Contemporary causes with clear roots in the Vietnam period include calls for African Americans to exercise their Second Amendment rights, which parallel the work of such mid-century groups as the Deacons for Defense and Justice, as well as vocal critiques of militarized policing, familiar from urban struggles of the 1960’s as well as campus protests at Kent State and elsewhere. 

The relative absence of African Americans from both written and visual recollections of the impact of the conflict has received renewed attention in recent retrospectives on the Vietnam era. African Americans, we now know, filled a disproportionate number of frontline combat positions in Vietnam, and made up a disproportionate number of the casualties. Black legislators like Shirley Chisholm and Julian Bond offered searing condemnations of the war, its aims, and its expense. Yet the role of civil rights leaders and activists in the anti-war movement has often been forgotten, and the prominence of African American troops in combat operations and on casualty lists often overlooked. 

April’s coronavirus milestone provided a natural experiment for assessing the presence of people of color in Vietnam War iconography. In a sample of fifty photographs and stills featured alongside news items documenting the fact that American COVID-19 deaths had surpassed Vietnam War fatalities, only two clearly depicted African American service members. One of these was an image of Frederick Hart’s statue The Three Soldiers, located near Maya Lin’s Wall on the National Mall. As Patrick Hagopian - a historian of the Vietnam conflict - points out, Hart’s original concept for a memorial sculpture did not include an African American soldier, and the finished composition conceals a “sustained period of wrangling about the ethnic roles the statue depicted.”

Visual depictions of America’s past deeply concern today’s activists, as evidenced by Alabama demonstrators’ efforts to remove Birmingham’s statue of Jefferson Davis. It is timely that Americans will soon be able to watch a Vietnam War film that places the experiences of Black soldiers front and center. Spike Lee’s Da 5 Bloods, due out June 12 on Netflix, tells the story of four African American veterans who return to Vietnam in the present day and confront unresolved issues from their service. Lee, whose early film Do the Right Thing centers directly on riots in Brooklyn’s Bedford-Stuyvesant neighborhood after an incident of police brutality, has also recently released a short film memorializing George Floyd’s death. As he notes, “I’ve seen this before. This is not new [...] People are tired and they take to the streets.”

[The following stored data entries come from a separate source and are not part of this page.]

(** C7.  When the clock of the run is ahead of every snapshot found, retention
    only deletes snapshots of the inventories: never the snapshot this run makes
    or its copy on the target, whatever the retention counts. *)
Theorem retention_spares_new_snapshot source context plan :
  build_source_run_plan source context = Ok plan ->
  let locals := snapshots_for (ctx_local_inventory context) (source_id source) in
  let remotes := snapshots_for (ctx_remote_inventory context) (source_id source) in
  let ts := ctx_snapshot_timestamp context in
  (forall s, s ∈ locals \/ s ∈ remotes -> timestamp s < ts) ->
  Forall (λ a, match a with
    | ApplyLocalRetentionAction _ rp =>
        forall d, d ∈ delete_snapshots rp -> d ∈ locals /\ timestamp d < ts
    | ApplyRemoteRetentionAction _ rp =>
        forall d, d ∈ delete_snapshots rp -> d ∈ remotes /\ timestamp d < ts
    | _ => True
    end) (actions plan).
Proof.
  intros H locals remotes ts Hclock.
  apply build_source_run_plan_inv in H as (ps & parent & nl & nr & _ & _ & Hl & Hr & ->).
  apply projected_snapshot_Ok in Hl as (Hl1 & Hl2 & _), Hr as (Hr1 & Hr2 & _).
  fold locals remotes ts in Hl2, Hr2 |- *.
  apply Forall_forall. cbn [actions]. intros a Ha. apply ordered_actions_data in Ha.
  destruct a; try done; subst.
  - intros d Hd. rewrite <- Hr2. apply newest_survives in Hd as [Hd1 Hd2];
      [split; [by eapply surviving_elem|done]|apply retention_value_nonneg|done|].
    intros s Hs%surviving_elem. rewrite Hr2. auto.
  - intros d Hd. rewrite <- Hl2. apply newest_survives in Hd as [Hd1 Hd2];
      [split; [by eapply surviving_elem|done]|apply retention_value_nonneg|done|].
    intros s Hs%surviving_elem. rewrite Hl2. auto.
Qed.

(** Retention orders by the timestamp of the run's clock: when one
    snapshot is to be kept and a snapshot with a later timestamp exists, the
    snapshot the run has just made is the one that is deleted. *)
Theorem clock_moved_back_deletes_new_snapshot source old new later :
  snap_source_id new = source -> later ∈ old -> snap_source_id later = source ->
  timestamp new < timestamp later ->
  new ∈ delete_snapshots (plan_count_retention source (old ++ [new]) 1).
Proof.
  intros Hs Hin Hls Hts. set (plan := plan_count_retention source (old ++ [new]) 1).
  assert (Hm : forall s, s ∈ old ++ [new] -> snap_source_id s = source ->
    s ∈ delete_snapshots plan \/ s ∈ keep plan)
    by (intros s ? ?; by apply plan_count_retention_elem).
  destruct (Hm new) as [Hd|Hk]; [set_solver|done|done|]. exfalso.
  destruct (Hm later) as [Hd|Hk']; [set_solver|done| |].
  - pose proof (plan_count_retention_older _ _ _ _ _ Hd Hk) as Ho.
    by rewrite oldest_first_older in Ho.
  - assert (Hlen : (length (keep plan) <= 1)%nat).
    { unfold plan, plan_count_retention. cbn [Z.eqb orb]. case_match; breflect; cbn [keep].
      - lia.
      - rewrite length_drop. lia. }
    destruct (keep plan) as [|k [|k' ks]]; [by apply not_elem_of_nil in Hk| |simpl in Hlen; lia].
    apply list_elem_of_singleton in Hk as <-, Hk' as ->. lia.
Qed.

(** The parent an incremental transfer is sent against is never the local
    snapshot that recovery deletes before the transfer, as long as the metadata
    read for the pending marker is that of the inventory. *)
Theorem recovery_spares_parent source context plan p parent :
  build_source_run_plan source context = Ok plan ->
  (forall s md, s ∈ snapshots_for (ctx_local_inventory context) (source_id source) ->
     pending_snapshot_for (ctx_pending_snapshots context) (source_id source) = Some md ->
     snap_path s = p -> uuid s = md_uuid md) ->
  (exists s recovery, RecoverPendingAction s recovery ∈ actions plan /\
     DeletePendingLocalSnapshot p ∈ effects recovery) ->
  (exists s snapshot remote_dir run_dir,
     SendReceiveAction s snapshot (Some parent) remote_dir run_dir ∈ actions plan) ->
  parent <> p.
Proof.
  intros H Hmeta (s1 & recovery & Hrec & He) (s2 & snapshot & rd & rn & Hsend) ->.
  apply build_source_run_plan_inv in H as (ps & sel & nl & nr & _ & Hsel & _ & _ & ->).
  cbn [actions] in *. apply ordered_actions_data in Hrec as ->, Hsend as [_ Hp].
  destruct sel as [|l r]; [done|]. injection Hp as ->.
  apply select_parent_sound in Hsel as ([Hl _] & (Hr & Hrs & _) & Hm).
  apply recovery_local_deletion in He as (md & Hmd & Hc). apply Hc.
  exists r. split; [done|]. split; [done|]. by rewrite <- (Hmeta l md).
Qed.

(** ** The plan of a run *)

Lemma build_sources_inv context srcs : forall seen plans,
  build_sources context srcs seen = Ok plans <->
  let enabled := List.filter source_enabled srcs in
  Forall2 (λ source plan, build_source_run_plan source context = Ok plan) enabled plans /\
  NoDup (map source_id enabled) /\ Forall (λ source, source_id source ∉ seen) enabled.
Proof.
  induction srcs as [|source rest IH]; intros seen plans; simpl.
  { split; [intros [= <-]; by repeat constructor|]. intros (H & _). by inversion H. }
  destruct (source_enabled source); simpl; [|by apply IH]. case_bool_decide as Hseen.
  { split; [done|]. intros (_ & _ & H). by inversion H. }
  split.
  - intros H. res_inv. match goal with H : build_sources _ _ _ = Ok _ |- _ =>
      apply IH in H as (H1 & H2 & H3) end.
    split; [by constructor|]. rewrite Forall_forall in H3. split; constructor; try done.
    + intros Hin. apply list_elem_of_fmap in Hin as (s' & E & Hs'). specialize (H3 s' Hs'). set_solver.
    + apply Forall_forall. intros s' Hs'. specialize (H3 s' Hs'). set_solver.
  - intros (H1 & H2 & H3). inversion H1 as [|? plan ? plans' Hp Hps]; subst.
    inversion H2 as [|? ? Hnin Hnd]; subst. inversion H3 as [|? ? _ Hf]; subst.
    rewrite Hp. simpl. rewrite (proj2 (IH _ plans')); [done|]. split; [done|]. split; [done|].
    rewrite Forall_forall in Hf |- *. intros s' Hs'. specialize (Hf s' Hs').
    assert (source_id s' <> source_id source); [|set_solver].
    intros E. apply Hnin. rewrite <- E. by apply list_elem_of_fmap_2.
Qed.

Da 5 Bloods represents a kind of visual intervention: a change in the kinds of visual encounters that individuals can experience, which aims at transforming their historical understanding and their political commitments. The removal of confederate statues in Birmingham, New Orleans, and other Southern cities over the past several years can also be considered a visual intervention, as can the creation of the National Museum of African American History and Culture in Washington D.C. 

What these interventions have in common is the conviction that how people see the past affects how they think about the present, and how they envision the future. Such a conviction, and such efforts, are of fundamental importance as we try to see our way out of the entrenched inequalities and deep divisions of American society today. 

 


Dr. Paul Morrow is the John M. Meagher Human Rights Fellow at the University of Dayton Human Rights Center.